Strangely Sara Cox successfully appears on both Radio 1 and Radio 2. But is Radio 2 where Chris Moyles appears next? I hope not. I don’t think he’s finished on Radio 1. Okay, I hope he’s not. However, I fear I don’t quite see where exactly he fits in. But, I may once have thought that about Sara Cox.
It’s possible that Chris Moyles will bow out of his radio career for now. He transfers well to TV, and, even though he’s ‘hiding’ himself away for now by ‘being too busy’ playing Herod in Jesus Christ Superstar, maybe the future might be to take The Chris Moyles Show to TV.
It’s not an original idea, mind. Harking back to ‘The James Whale Radio show‘ which was TV cameras watching James Whale and his guests in Radio Aire‘s studios, maybe The Chris Moyles Show could mutate into a similar entity for the future.
October sees The Chris Moyles Show do a fairly small tour of theatres around the country. I suspect this will be a sell-out with seats full of those addicted to the whole ‘soap’, wanting to know what happens next. Yep, maybe this would work on TV too.

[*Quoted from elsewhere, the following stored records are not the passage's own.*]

(* ===== verification/IdtProps.v ===== *)
(** * The descriptor tables and interrupts: the theorems. *)
From S2P Require Import Prelude Addr BootInfo X86 Paging PagingSpec PagingWalk PagingMmio PagingInit PagingProps Apic Cpu Gdt GdtThms Idt IdtThms Interrupts.
Set Default Goal Selector "!".

(** C8: Transparency of every interrupt whose handler comes back: with the tables
    loaded and room on the stack, the processor enters the handler of the vector
    with interrupts off, and whatever the functions it calls do within the calling
    convention, the handler ends with IRETQ and the interrupted code goes on with
    all sixteen registers, the instruction pointer, the flags and the segments it
    had. *)
Theorem interrupt_transparent img idt_at address s run ra v h (Hrun : running img idt_at address s) (Hroom : room img s (interrupt_stack s 0))
  (Hv : (v, h, 0) ∈ vectors) (Hh : has_error_code h = false) (Habi : ∀ f s s', run f s = Some s' → abi_call s s')
  (Hret : ∀ f s, f ∈ calls h → is_Some (run f s)) :
  ∃ s1 s2, deliver v None s = Entered s1 ∧ rip s1 = address h ∧ Z.testbit (rflags s1) 9 = false ∧
    exec run ra (code h) s1 = Some (Returned s2) ∧
    (∀ q, rg s2 q = rg s q) ∧ rip s2 = rip s ∧ cs s2 = cs s ∧ rflags s2 = rflags s ∧ sr s2 SS = sr s SS.
Proof.
  destruct (code_plain v h 0 Hv Hh) as [_ Hc]. pose proof Hroom as [Hs Hap]. set (top := interrupt_stack s 0) in *.
  destruct (entered_saved img idt_at address s Hrun run ra v h caller_saved _ Hv Hroom (proj2 rsp_not_saved) ltac:(cbn; lia) Hc)
    as (s1 & s2 & Hd & [E1 E2 _ _ _ _] & Hx & B2 & R2 & G2 & Y2 & _). fold top in B2, R2. change (length caller_saved) with 9%nat in R2.
  destruct (exec_calls run ra Habi (calls h) ((Pop <$> reverse caller_saved) ++ [Iretq]) s2) as (s3 & Hx3 & Hcall).
  - rewrite (slot_ok_same s), R2 by done. rewrite <-(Hs 14%nat) by lia. f_equal. lia.
  - unfold below_apart. destruct Y2 as [_ [-> ->] _]. destruct (ru_gdt _ _ _ _ Hrun) as [[-> ->] _ _ _ _ _]. unfold apart, GDT_SIZE in *. lia.
  - intros f s' Hf. by apply Hret.
  - destruct (handler_exit img idt_at address s Hrun run ra s2 s3 B2 ltac:(fold top; lia) G2 Y2 Hroom Hcall) as (s5 & Hx5 & H1 & H2 & H3 & H4 & H5 & _).
    exists s1, s5. split; [exact Hd|]. split; [exact E1|]. split; [rewrite E2; unfold gate_flags; rewrite Z.land_spec, Z.lnot_spec by lia; change (Z.testbit 0x34300 9) with true; apply andb_false_r|].
    split; [by rewrite Hx, Hx3|]. split; [exact H1|]. split; [exact H2|]. split; [exact H3|]. split; [exact H4|exact H5].
Qed.

(** C10: The two runs of [gdt::init] that the kernel makes and the one of
    [idt::init] succeed: the second LTR finds the descriptor available again.
    The processor then runs in the kernel's segments, each of the eight vectors
    leads to its handler through a present interrupt gate, the double fault's on
    the stack of its own; every other vector, the APIC's spurious one included, is
    refused; registers are as before. *)
Theorem descriptor_tables_correct img idt_at address s (Hready : gdt_ready img s) (Hzero : ∀ x, idt_at ≤ x < idt_at + IDT_SIZE → bytes s x = 0)
  (Haddr : ∀ h, word (address h) ∧ canonical (address h) = true)
  (Hapart : apart idt_at IDT_SIZE (gdt_at img) GDT_SIZE ∧ apart idt_at IDT_SIZE (tss_at img) TSS_SIZE ∧ apart idt_at IDT_SIZE (rg s RSP - 16) 16) :
  ∃ s1 s2 s3, gdt_init img s = Some (Ok tt, s1) ∧ gdt_init img s1 = Some (Ok tt, s2) ∧ idt_init idt_at address s2 = Some (Ok tt, s3) ∧
    gdt_loaded img s3 ∧ idt_loaded idt_at address s3 ∧ (∀ q, rg s3 q = rg s q) ∧ rflags s3 = rflags s ∧ rip s3 = reload_label img ∧ (∀ a, writable s3 a = writable s a) ∧
    interrupt_stack s3 1 = (double_fault_stack_at img + DOUBLE_FAULT_STACK_SIZE) / 16 * 16 ∧
    (∀ v h i, (v, h, i) ∈ vectors → gate_ok s3 (gate_at (bytes s3) (idt_at + 16 * v)) = true ∧ g_offset (gate_at (bytes s3) (idt_at + 16 * v)) = address h) ∧
    (∀ v error, 0 ≤ v < 256 → v ∉ ((λ x, x.1.1) <$> vectors) → deliver v error s3 = Refused).
Proof. by apply tables_init. Qed.

(** C37: Every exception that stops the kernel reaches the function that reports
    it: without an error code, with the interrupted registers and an aligned
    stack; with one, with the code in RDI and the report decoded from its bits and
    CR2.  There the interrupted RDI is lost and the stack is 8 bytes off the
    calling convention's alignment. *)
Theorem exceptions_reported img idt_at address s run ra v h i f kimg (Hrun : running img idt_at address s) (Hroom : room img s (interrupt_stack s i))
  (Hv : (v, h, i) ∈ vectors) (Hf : calls h = [f]) (Hhalts : ∀ g s, halts g = true → run g s = None) (Hstops : halts f = true) :
  (has_error_code h = false → ∃ s1 s2, deliver v None s = Entered s1 ∧ exec run ra (code h) s1 = Some (Inside f s2) ∧
     (∀ q, q ≠ RSP → rg s2 q = rg s q) ∧ (rg s2 RSP + 8) mod 16 = 0) ∧
  (has_error_code h = true → ∀ e, word e → ∃ s1 s2, deliver v (Some e) s = Entered s1 ∧ rip s1 = address h ∧ exec run ra (code h) s1 = Some (Inside f s2) ∧
     rg s2 RDI = e ∧ (∀ q, q ≠ RSP → q ≠ RDI → rg s2 q = rg s q) ∧ (rg s2 RSP + 8) mod 16 = 8 ∧
     (h = page_fault_handler → reported kimg f s2 =
        Some (PageFault (cr2 s) e (Z.testbit e 0) (Z.testbit e 1) (Z.testbit e 2) (Z.testbit e 3) (Z.testbit e 4))) ∧
     (h = general_protection_fault_handler → reported kimg f s2 =
        Some (GeneralProtectionFault e (if e =? 0 then None else
          Some (Z.testbit e 0, match e / 2 mod 4 with 0 => TableGdt | 2 => TableLdt | _ => TableIdt end, e / 8 mod 2 ^ 13)))) ∧
     (h = double_fault_handler → reported kimg f s2 =
        Some (if is_guard_page_fault kimg (cr2 s) then StackOverflow (stack_guard_ kimg) (cr2 s) e else DoubleFault e (cr2 s)))).
Proof.
  pose proof Hrun as [Hg Hi Ha _]. pose proof Hroom as [Hs _]. assert (Hr : ∀ s, run f s = None) by (intros s'; by apply Hhalts). split.
  - intros He. destruct (code_plain v h i Hv He) as [-> Hc]. rewrite Hf in Hc. cbn [fmap list_fmap app] in Hc.
    destruct (entered_saved img idt_at address s Hrun run ra v h caller_saved _ Hv Hroom (proj2 rsp_not_saved) ltac:(cbn; lia) Hc)
      as (s1 & s2 & Hd & _ & Hx & _ & R2 & G2 & Y2 & _). change (length caller_saved) with 9%nat in R2. set (top := interrupt_stack s 0) in *.
    rewrite exec_stuck in Hx; [|rewrite (slot_ok_same s), R2 by done; rewrite <-(Hs 14%nat) by lia; f_equal; lia|done].
    exists s1, (pushed ra s2). split; [exact Hd|]. split; [exact Hx|]. split; [intros q Hq; rewrite <-G2 by done; by destruct q|].
    change ((rg s2 RSP - 8 + 8) mod 16 = 0). rewrite R2. unfold top, interrupt_stack. change (0 =? 0) with true. cbv iota. dlia.
  - intros He e Hw. destruct (code_error v h i Hv He) as (g & rest & Hg' & _ & Hc). rewrite Hf in Hg'. injection Hg' as <-.
    destruct (deliver_entered img idt_at address s Hg Hi Ha v h i (Some e) Hv) as (s1 & Hd & Hen); [intros k Hk; apply Hs; cbn in Hk; lia|].
    destruct (error_handler_run run ra f rest s s1 _ e _ Hen) as (s2 & Hx & Hrdi & Hrsp & Hcr & Hregs); [by eapply frame_words_ok|exact Hs|done|].
    exists s1, s2. split; [exact Hd|]. split; [apply Hen|]. split; [by rewrite Hc|]. split; [exact Hrdi|]. split; [exact Hregs|].
    split; [rewrite Hrsp; unfold interrupt_stack; dlia|]. split; [|split]; intros ->; injection Hf as <-; cbn [reported]; rewrite Hrdi, ?Hcr.
    + by rewrite page_fault_decoded.
    + by rewrite protection_fault_decoded.
    + reflexivity.
Qed.

(** C9: A stack overflow is reported as one.  When the kernel's page tables are
    those of [paging::init] and the stack pointer has come down so far that the
    frame of a page fault no longer fits above the guard page, the processor's page
    fault becomes a double fault; its handler runs on the stack of its own, and
    what it prints is the stack overflow, with the guard page and an address in it. *)
Theorem stack_overflow_reported kimg bi ps0 ps img idt_at address s run ra addr error
  (Himg : image_ok kimg) (Hshape : pshape ps0) (Hmax : 0 ≤ max_physical_address bi) (Hmmio : mmio_map_ok (regions_of bi))
  (Hfits : stack_guard_ kimg + 4096 ≤ KERNEL_VIRTUAL_BASE + actual_max bi) (Hinit : init kimg bi ps0 = Some (Ok tt, ps))
  (Hrun : running img idt_at address s) (Hthrough : through kimg ps s)
  (Hdf : data_start_ kimg ≤ double_fault_stack_at img ∧ double_fault_stack_at img + DOUBLE_FAULT_STACK_SIZE ≤ bss_end_ kimg)
  (Hstack : ∀ a, stack_guard_ kimg + 4096 ≤ a < stack_guard_ kimg + 8192 → writable s a = true)
  (Hover : stack_guard_ kimg + 8 ≤ interrupt_stack s 0 ≤ stack_guard_ kimg + 4096 + 40) (Hhalts : ∀ f s, halts f = true → run f s = None) :
  ∃ s1 s2 a, page_fault addr error s = Some s1 ∧ rip s1 = address double_fault_handler ∧
    exec run ra (code double_fault_handler) s1 = Some (Inside double_fault_inner s2) ∧
    double_fault_stack_at img ≤ rg s2 RSP < double_fault_stack_at img + DOUBLE_FAULT_STACK_SIZE ∧
    stack_guard_ kimg ≤ a < stack_guard_ kimg + 4096 ∧
    reported kimg double_fault_inner s2 = Some (StackOverflow (stack_guard_ kimg) a 0).
Proof.
  pose proof (kernel_view kimg bi ps0 ps Himg Hshape Hmax Hmmio Hfits Hinit s) as Hview.
  destruct (layout kimg Himg) as (L1 & L2 & L3 & L4 & L5 & _ & _ & _ & [g Lg] & _ & _ & G3). set (G := stack_guard_ kimg) in *.
  unfold DOUBLE_FAULT_STACK_SIZE in *. set (D := double_fault_stack_at img) in *. pose proof Hrun as [Hgl _ Hca _].
  assert (Hguard : ∀ a, G ≤ a < G + 4096 → writable s a = false).
  { intros a Ha. rewrite Hview by (done || lia). rewrite (guard_absent kimg bi); [done|done|]. unfold phys_of. fold G. lia. }
  assert (Hdata : ∀ a, D ≤ a < D + 16384 → writable s a = true).
  { intros a Ha. rewrite Hview by (done || lia). rewrite (data_writable kimg bi); [done|done|]. unfold phys_of. lia. }
  destruct (first_fault s G (interrupt_stack s 0) (frame_words s (Some error)) Hguard Hstack) as (k & x & Hfind & Hx).
  { unfold interrupt_stack. change (0 =? 0) with true. cbv iota. exists (rg s RSP / 16 * 2 - g * 512). lia. }
  { cbn. lia. } { cbn. lia. }
  set (s'' := set_cr2 x.1 (set_cr2 addr s)). assert (Hrun'' : running img idt_at address s'') by (by do 2 apply running_cr2).
  assert (Htop : interrupt_stack s'' 1 = (D + 16384) / 16 * 16).
  { unfold interrupt_stack. change (1 =? 0) with false. cbv iota. change (tss_base s'') with (tss_base s). destruct (gl_tr _ _ Hgl) as [_ ->].
    replace (tss_at img + 36 + 8 * (1 - 1)) with (tss_at img + 36) by lia. change (bytes s'') with (bytes s). by rewrite (gl_ist1 _ _ Hgl). }
  assert (Hslots : ∀ k, (k < 15)%nat → slot_ok s'' ((D + 16384) / 16 * 16 - 8 * (Z.of_nat k + 1)) = true).
  { intros j Hj. unfold slot_ok. change (writable s'') with (writable s). rewrite !Hdata by dlia. done. }
  destruct (deliver_entered img idt_at address s'' (ru_gdt _ _ _ _ Hrun'') (ru_idt _ _ _ _ Hrun'') Hca 8 double_fault_handler 1 (Some 0) ltac:(do 4 right; left)) as (s1 & Hd & Hen).
  { rewrite Htop. intros j Hj. apply Hslots. cbn in Hj. lia. }
  destruct (error_handler_run run ra double_fault_inner ((Pop <$> reverse error_saved) ++ [Iretq]) s'' s1 _ 0 _ Hen ltac:(by eapply frame_words_ok) ltac:(by rewrite Htop) ltac:(intros; by apply Hhalts))
    as (s2 & Hxx & Hrdi & Hrsp & Hcr & _).
  exists s1, s2, x.1. split; [rewrite (page_fault_doubled img idt_at address s addr error k x Hrun Hfind); unfold double_fault; fold s''; by rewrite Hd|].
  split; [apply Hen|]. split; [exact Hxx|]. split; [rewrite Hrsp, Htop; dlia|]. split; [exact Hx|].
  cbn [reported]. rewrite Hrdi, Hcr. unfold double_fault_handler_inner, is_guard_page_fault, guard_page_address.
  change (cr2 s'') with (x.1). fold G. unfold PAGE_SIZE. by rewrite (proj2 (Z.leb_le _ _)), (proj2 (Z.ltb_lt _ _)) by lia.
Qed.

Whatever the future holds, and I find myself ‘wondering’ more about the rest of the team rather than just Chris Moyles himself, it was right for The Chris Moyles Show to come to an end on Radio 1.
Radio 1 must keep re-inventing itself to appeal to the under-30s. The Chris Moyles Show appealed to all ages and was like an extended part of the family and had grown old. Like any member of the family passing away, it will be very sorely missed.